Dancing to melodious songs, the colourful nine-day annual traditional festival called Teej, celebrated in erstwhile Adilabad district concluded on a grand note on Wednesday. The festival is prominent in the hamlets populated by the region’s Banjara and Mathura communities.
It holds significance for the married women from Lambada tribes and Mathura community. Unmarried women ‘raise’ the Teej, wheat grass in bamboo baskets, for a good life partner and blissful married life, while wives partake to pray for the well-being of their husbands. Also known as ‘Khaithi Labana’ in Mathura community, the nine-day festival begins on Rakhi Purnima in the auspicious month of Sravan with women sowing wheat in bamboo baskets at their houses.
They take part in the festival with utmost devotion for the well-being of their family members and entire village. Clad in traditional attire, the women water the seeds everyday, which sprout up as wheat grass in less than a week.

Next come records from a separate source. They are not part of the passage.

(* ===== verification/ProgressBuffer.v ===== *)
(** * The progress buffer

    gstreamer/plugins/progressbuffer/progressbuffer.c, built with
    [ENABLE_PULL_MODE] and [ENABLE_SOURCE_SEEKING] as on every platform: the
    element between the Java source and the demuxer.  Upstream data goes to the
    cache ([progress_buffer_chain]), a task of the source pad reads it back and
    pushes it downstream ([progress_buffer_loop]), or downstream pulls ranges
    ([progress_buffer_getrange]).

    The element's state is threaded through a small monad: a computation returns
    a value, the new state and what it did ([out]), or [None] for undefined
    behaviour (a null pointer dereferenced).  A function that releases the lock
    or blocks is split there, into the pieces that run under the lock. *)

From S2P Require Import Prelude Float32 GstModel MediaCache.

(** ** The element *)

Definition NO_RANGE_REQUEST : Z := -1.
Definition EOS_SIGNAL_LIMIT : Z := 1.

Record ProgressBuffer (Cache : Type) := mkProgressBuffer {
  srcpad : bool;
  cache : option Cache;
  pending_src_event : option GstEvent;
  cache_read_offset : Z;
  sink_segment : GstSegment;
  last_update : jdouble;
  threshold : jdouble;
  subtotal : Z;
  bandwidth : jdouble;
  prebuffer_time : jdouble;
  wait_tolerance : jdouble;
  unexpected : bool;
  srcresult : GstFlowReturn;
  eos : bool;
  signal_limit : Z;
  instant_seek : bool;
  is_source_seeking : bool;
  range_start : Z;
  range_stop : Z;
  monitor_thread : bool }.
Arguments mkProgressBuffer {_}. Arguments srcpad {_}. Arguments cache {_}. Arguments pending_src_event {_}.
Arguments cache_read_offset {_}. Arguments sink_segment {_}. Arguments last_update {_}. Arguments threshold {_}.
Arguments subtotal {_}. Arguments bandwidth {_}. Arguments prebuffer_time {_}. Arguments wait_tolerance {_}.
Arguments unexpected {_}. Arguments srcresult {_}. Arguments eos {_}. Arguments signal_limit {_}.
Arguments instant_seek {_}. Arguments is_source_seeking {_}. Arguments range_start {_}. Arguments range_stop {_}.
Arguments monitor_thread {_}.

Section assignments.
Context {Cache : Type}.
Abbreviation PB := (ProgressBuffer Cache).
(* ===== verification/ProgressBufferSpec.v ===== *)
(** * Correctness of the progress buffer

    The threads that share the element run as an interleaving of their locked
    pieces ([step]): the upstream thread, the task of the source pad, a thread
    that seeks.  Whatever the interleaving, every buffer pushed downstream holds
    the bytes of the stream at its offset, and buffers follow one another without
    gap or overlap from the start of the last segment event on, the one downstream
    has got as long as none that was queued is dropped ([announced]). *)

From S2P Require Import Prelude Float32 GstModel MediaCache CachePosix ProgressBuffer.

(** ** The configuration of the threads *)

(** Where the holder of the source pad's stream lock is. *)
Inductive holder :=
| Idle
| Item (skip : bool)
| Waiting (skip : bool)
| Pushing
| Returning (result : GstFlowReturn)
| SeekHeld (k : GstSeek)
| SeekUpstream (k : GstSeek)
| SeekEnding (k : GstSeek).

Definition after (skip : bool) (n : loop_next) : holder :=
  match n with
  | LoopWait => Waiting skip
  | LoopNext k => Item k
  | LoopPushEvent r => Returning r
  | LoopPushBuffer => Pushing
  | LoopReturn r => Returning r
  end.

Section machine.
Context {Cache : Type} `{laws : CacheLaws Cache}.
Abbreviation PB := (ProgressBuffer Cache).
Implicit Types p q : PB.

(** [next] is the offset the next upstream buffer has to have, if one may come;
    [base] is the start of the last segment upstream sent. *)
Record conf := mkConf { el : PB; at_ : holder; trace : list out; next : option Z; base : Z }.

(** The stream: the byte at every offset. *)
Context (S : Z -> Z).

(** The buffer holds the bytes of the stream at its offset. *)
Definition carries (b : GstBuffer) : Prop :=
  forall i, 0 <= i < gst_buffer_get_size b -> aget (buffer_data b) i = Some (S (GST_BUFFER_OFFSET b + i)).

Record good (s : surroundings) : Prop := {
  good_io : healthy (s_io s);
  good_create : is_Some (c_create (s_create s) : option Cache) }.

(** What the source sends as a segment: bytes, not empty; updating segments
    start where the last segment did, and the first segment is updating. *)
Record segment_ok (c : conf) (seg : GstSegment) : Prop := {
  segment_bytes : seg_format seg = GST_FORMAT_BYTES;
  segment_range : 0 <= seg_start seg < seg_stop seg /\ seg_start seg < 2 ^ 63 /\ seg_stop seg < 2 ^ 64;
  segment_update : (seg_flags seg & GST_SEGMENT_FLAG_UPDATE) = GST_SEGMENT_FLAG_UPDATE -> seg_start seg = base c;
  segment_first : cache (el c) = None -> (seg_flags seg & GST_SEGMENT_FLAG_UPDATE) = GST_SEGMENT_FLAG_UPDATE }.

Record buffer_ok (c : conf) (b : GstBuffer) : Prop := {
  buffer_next : next c = Some (GST_BUFFER_OFFSET b);
  buffer_carries : carries b;
  buffer_small : gst_buffer_get_size b < 2 ^ 32;
  buffer_end : GST_BUFFER_OFFSET b + gst_buffer_get_size b < 2 ^ 63 }.

Definition moved (c : conf) (p : PB) (h : holder) (o : list out) : conf :=
  mkConf p h (trace c ++ o) (next c) (base c).
(** Pulling a range of a stream stored from offset 0: beyond the end of the
    segment it is EOS; what has arrived is delivered, byte for byte (unless the
    read is short, which is an error); otherwise the answer is "flushing", an
    underrun is reported and the range to wait for, with its read-ahead, is noted,
    never beyond the end of the segment. *)
Theorem getrange_spec s p ch start size :
  healthy (s_io s) -> cache p = Some ch -> stored S 0 ch ->
  seg_start (sink_segment p) = 0 -> seg_position (sink_segment p) = alen (window ch) ->
  0 <= seg_stop (sink_segment p) < 2 ^ 63 -> 0 <= start -> 0 <= size < 2 ^ 32 -> start + size < 2 ^ 62 ->
  0 <= ahead p < 2 ^ 62 ->
  exists r b q o, progress_buffer_getrange s start size p = Some ((r, b), q, o) /\
    if seg_stop (sink_segment p) <? start + size then r = GST_FLOW_EOS /\ b = None /\ q = p /\ o = []
    else if start + size <=? alen (window ch) then
      o = [] /\ (exists ch', q = set_cache (Some ch') p /\ stored S 0 ch' /\ window ch' = window ch) /\
      (io_read (s_io s) size = size -> r = GST_FLOW_OK) /\ (r <> GST_FLOW_OK -> r = GST_FLOW_ERROR) /\
      (r = GST_FLOW_OK ->
         exists buf, b = Some buf /\ GST_BUFFER_OFFSET buf = start /\ gst_buffer_get_size buf = size /\ carries S buf)
    else
      r = GST_FLOW_FLUSHING /\ b = None /\ hd_error o = Some (Post_message PB_MESSAGE_UNDERRUN) /\
      q = set_range_stop (Z.min (start + size + ahead p) (seg_stop (sink_segment p))) p.
Proof.
  intros Hio Hc Hsto Hst Hpos Hstop Hs Hz He Ha. pose proof Hsto as [Hok _ Hend _ Hb].
  destruct (Z.ltb_spec (seg_stop (sink_segment p)) (start + size)) as [Hlt|Hge].
  { exists GST_FLOW_EOS, None, p, []. split; [|done]. unfold progress_buffer_getrange, u64.
    rewrite (Z.mod_small (start + size)) by lia. cbv beta iota zeta delta [mbind act_bind mret act_ret gets].
    by rewrite (proj2 (Z.ltb_lt _ _) Hlt). }
  destruct (Z.leb_spec (start + size) (alen (window ch))) as [Hin|Hout].
  - destruct (law_read_at (s_io s) ch start size Hio Hok Hs Hz Hin) as (r & b & ch' & E & K1 & K2 & K0 & K3 & K4 & K5).
    exists r, b, (set_cache (Some ch') p), []. split.
    + unfold progress_buffer_getrange, u64. rewrite (Z.mod_small (start + size)) by lia.
      cbv beta iota zeta delta [mbind act_bind mret act_ret gets assign].
      rewrite (proj2 (Z.ltb_ge _ _) Hge), Hst, Hpos, Z.geb_leb, (proj2 (Z.leb_le _ _) Hin), (proj2 (Z.leb_le _ _) Hs).
      cbn [andb]. rewrite Hc. cbv beta iota delta [deref mret act_ret].
      rewrite i64_id by (unfold in_i64; lia). by rewrite E.
    + split_and!; try done.
      * exists ch'. split_and!; try done. split; rewrite ?K2; try done; lia.
      * by destruct K4 as [->| ->].
      * intros Hr. eexists. split; [by apply K3|]. split_and!; [done|apply slice_len; lia|].
        intros i. unfold gst_buffer_get_size. simpl. rewrite slice_len by lia. intros Hi.
        rewrite slice_get, Hb by lia. do 2 f_equal.
  - destruct (getrange_missing s p start size) as (q & o & E & Eq & Ho); try lia.
    eexists _, _, q, o. split; [exact E|]. done.
Qed.

(** A range noted as missing is announced once: the monitor thread waits
    while the data ends before it and the stream has not ended, pushes RANGE_READY
    as soon as the data reaches it, forgets the request and waits again. *)
Theorem range_monitor_spec p r :
  srcresult p = GST_FLOW_OK -> eos p = false -> range_start p = NO_RANGE_REQUEST -> range_stop p = r -> 0 <= r < 2 ^ 63 ->
  (seg_position (sink_segment p) < r -> range_monitor_check p = Some (None, p, [])) /\
  (r <= seg_position (sink_segment p) ->
   exists q, range_monitor_check p = Some (Some true, q, [Push_event EventRangeReady]) /\
     range_stop q = NO_RANGE_REQUEST /\ range_monitor_check q = Some (None, q, [])).
Proof.
  intros Hres Heos Hs He Hr.
  assert (Hv : VALID_RANGE (range_stop p) = true) by (unfold VALID_RANGE, NO_RANGE_REQUEST; rewrite He; case_bools).
  assert (Hn : VALID_RANGE (range_start p) = false) by (by rewrite Hs).
  split; intros Hpos; unfold range_monitor_check, pending_eos, pending_range_start, pending_range_stop.
  - cbv beta iota zeta delta [mbind act_bind mret act_ret gets assign emit when id].
    rewrite !(bool_decide_eq_true_2 (srcresult p = GST_FLOW_OK)) by done. rewrite Heos, Hv, Hn.
    unfold u64. rewrite He, (Z.mod_small r), (proj2 (Z.ltb_lt _ _) Hpos) by lia. done.
  - cbv beta iota zeta delta [mbind act_bind mret act_ret gets assign emit when id].
    rewrite !(bool_decide_eq_true_2 (srcresult p = GST_FLOW_OK)) by done. rewrite Heos, Hv, Hn.
    unfold u64. rewrite He, (Z.mod_small r), (proj2 (Z.ltb_ge _ _) Hpos) by lia. cbn [andb orb negb].
    eexists. split; [reflexivity|]. split; [done|].
    assert (Hq : bool_decide (srcresult (set_range_stop NO_RANGE_REQUEST (set_range_start NO_RANGE_REQUEST p)) = GST_FLOW_OK) = true)
      by (by apply bool_decide_eq_true_2).
    rewrite Hq. cbv beta iota. cbn [eos set_range_stop set_range_start]. rewrite Heos. done.
Qed.
End live.

(** ** Runs on the POSIX cache *)

Definition byte_stream (i : Z) : Z := i mod 251.
Definition calm : surroundings := mkSurroundings io_complete (double_of_int 0) all_created.

Lemma calm_good : @good CachePosix.Cache posix_ops calm.
Proof. split; [exact io_complete_healthy|by eexists]. Qed.

Definition fresh : ProgressBuffer CachePosix.Cache :=
  progress_buffer_init (double_of_int 1) (double_of_int 2) (double_of_int 2).
Definition six_bytes : GstSegment := mkGstSegment 128 (double_of_int 1) GST_FORMAT_BYTES 0 6 0 0.
Definition first_four : GstBuffer := mkGstBuffer 0 [0; 1; 2; 3].


Lemma first_four_carried : carries byte_stream first_four.
Proof.
  intros i Hi. unfold gst_buffer_get_size in Hi. simpl in Hi. change (alen [0; 1; 2; 3]) with 4 in Hi.
  assert (i = 0 \/ i = 1 \/ i = 2 \/ i = 3) as [->|[->|[->| ->]]] by lia; reflexivity.
Qed.

(** The segment and the first buffer have arrived, the task has pushed both. *)
Lemma sample_run : exists c : conf, reachable byte_stream c /\ at_ c = Pushing /\
  In (Push_event (EventSegment six_bytes)) (trace c) /\ In (Push_buffer first_four) (trace c) /\
  base c = 0 /\ next c = Some 4 /\ existsb segment_lost (trace c) = false.
Proof.
  pose proof calm_good as Hg.
  pose proof (@ReachInit CachePosix.Cache _ byte_stream (double_of_int 1) (double_of_int 2) (double_of_int 2)) as R.
  eapply ReachStep in R; [|eapply (StepSegment _ _ calm six_bytes true); [exact Hg| |lazy; reflexivity];
    split; try done; compute_true].
  eapply ReachStep in R; [|eapply (StepChain _ _ calm GST_PAD_MODE_PUSH true first_four); [exact Hg| |lazy; reflexivity];
    split; [reflexivity|exact first_four_carried|compute_true|compute_true]].
  eapply ReachStep in R; [|eapply StepLoop; reflexivity].
  eapply ReachStep in R; [|eapply (StepItem _ _ calm false); [exact Hg|reflexivity|lazy; reflexivity]].
  eapply ReachStep in R; [|eapply StepReturn; [reflexivity|lazy; reflexivity]].
  eapply ReachStep in R; [|eapply StepLoop; reflexivity].
  eapply ReachStep in R; [|eapply (StepItem _ _ calm false); [exact Hg|reflexivity|lazy; reflexivity]].
  eexists. split; [exact R|]. split_and!; try reflexivity; lazy; tauto.
Qed.

Lemma pushed_bytes_witness : exists c : conf, reachable byte_stream c /\ In (Push_buffer first_four) (trace c) /\
  carries byte_stream first_four.
Proof.
  destruct sample_run as (c & R & _ & _ & Hb & _). exists c. split_and!; [exact R|exact Hb|].
  exact (pushed_bytes byte_stream c first_four R Hb).
Defined.



(** The state after a computation that returns. *)
Definition run {A} (m : act (ProgressBuffer CachePosix.Cache) A) (p : ProgressBuffer CachePosix.Cache) :=
  match m p with Some (_, q, _) => q | None => p end.

(** Six bytes announced, four of them arrived; then all six. *)
Definition opened := run (progress_buffer_sink_event calm (EventSegment six_bytes) true) fresh.
Definition four_in := run (progress_buffer_chain calm GST_PAD_MODE_PUSH true first_four) opened.
Definition streaming_four := run (loop_once calm) four_in.
Definition all_six := run (progress_buffer_chain calm GST_PAD_MODE_PUSH true (mkGstBuffer 4 [4; 5])) streaming_four.

Definition short_calm : surroundings := mkSurroundings short_reads (double_of_int 0) all_created.

Lemma six_stored : stored byte_stream 0 (mkCache [0; 1; 2; 3; 4; 5] 6 0 0 6).
Proof.
  split; [split; compute_true|done|compute_true|compute_true|]. intros i Hi. change (alen _) with 6 in Hi.
  assert (i = 0 \/ i = 1 \/ i = 2 \/ i = 3 \/ i = 4 \/ i = 5) as [->|[->|[->|[->|[->| ->]]]]] by lia; reflexivity.
Qed.


Lemma getrange_spec_witness : exists b q,
  progress_buffer_getrange calm 1 3 all_six = Some ((GST_FLOW_OK, Some b), q, []) /\ carries byte_stream b /\
  progress_buffer_getrange calm 3 2 four_in =
    Some ((GST_FLOW_FLUSHING, None), set_range_stop 5 four_in, [Post_message PB_MESSAGE_UNDERRUN]).
Proof.
  destruct (getrange_spec byte_stream calm all_six (mkCache [0; 1; 2; 3; 4; 5] 6 0 0 6) 1 3)
    as (r & b & q & o & E & Hr);
    [exact io_complete_healthy|reflexivity|exact six_stored|reflexivity|reflexivity|compute_true|done|compute_true|done
    |compute_true|].
  change (seg_stop (sink_segment all_six) <? 1 + 3) with false in Hr.
  change (1 + 3 <=? alen (window (mkCache [0; 1; 2; 3; 4; 5] 6 0 0 6))) with true in Hr.
  destruct Hr as (-> & _ & Hok & _ & Hb). specialize (Hok eq_refl). subst r.
  destruct (Hb eq_refl) as (buf & -> & _ & _ & Hc). exists buf, q. split_and!; [exact E|exact Hc|].
  vm_compute. reflexivity.
Defined.

Lemma range_monitor_spec_witness :
  let waiting := set_range_stop 5 four_in in
  range_monitor_check waiting = Some (None, waiting, []) /\
  exists q, range_monitor_check (set_range_stop 5 all_six) = Some (Some true, q, [Push_event EventRangeReady]).
Proof.
  intros waiting. split.
  - apply (range_monitor_spec waiting 5); (reflexivity || compute_true || lia).
  - destruct (range_monitor_spec (set_range_stop 5 all_six) 5) as [_ H]; [reflexivity..|compute_true|].
    destruct H as (q & E & _); [vm_compute; discriminate|]. by exists q.
Defined.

On the ninth day of festival, the final day, the women folk place the wheat grass baskets at Naik or Maharaj’s house (village chief), sing the traditional songs and dance, circling the Teej, before they are immersed in water bodies, said Noor Singh of Khandala, a tribal village, located about 25 km from Adilabad town.
He said that the women worship Goddess Jagdamba and seek her blessings. “It is our culture. The women have been taking part in the festival for centuries now. Men help them during the entire ritual,” Mr. Singh said.
“Every year, I’m very much excited for Teej. We go to agricultural fields, get black soil, sow the seeds on the bamboo baskets, worship the goddess for nine days and on the last day, we sing and dance by wearing our best clothes and jewellery,” said a young woman, who was rushing to the village chief’s house as she was getting late for the celebrations.
The festival is similar to Bathukamma, but lacks popularity, said Sandeep Jadav, a youngster from same village.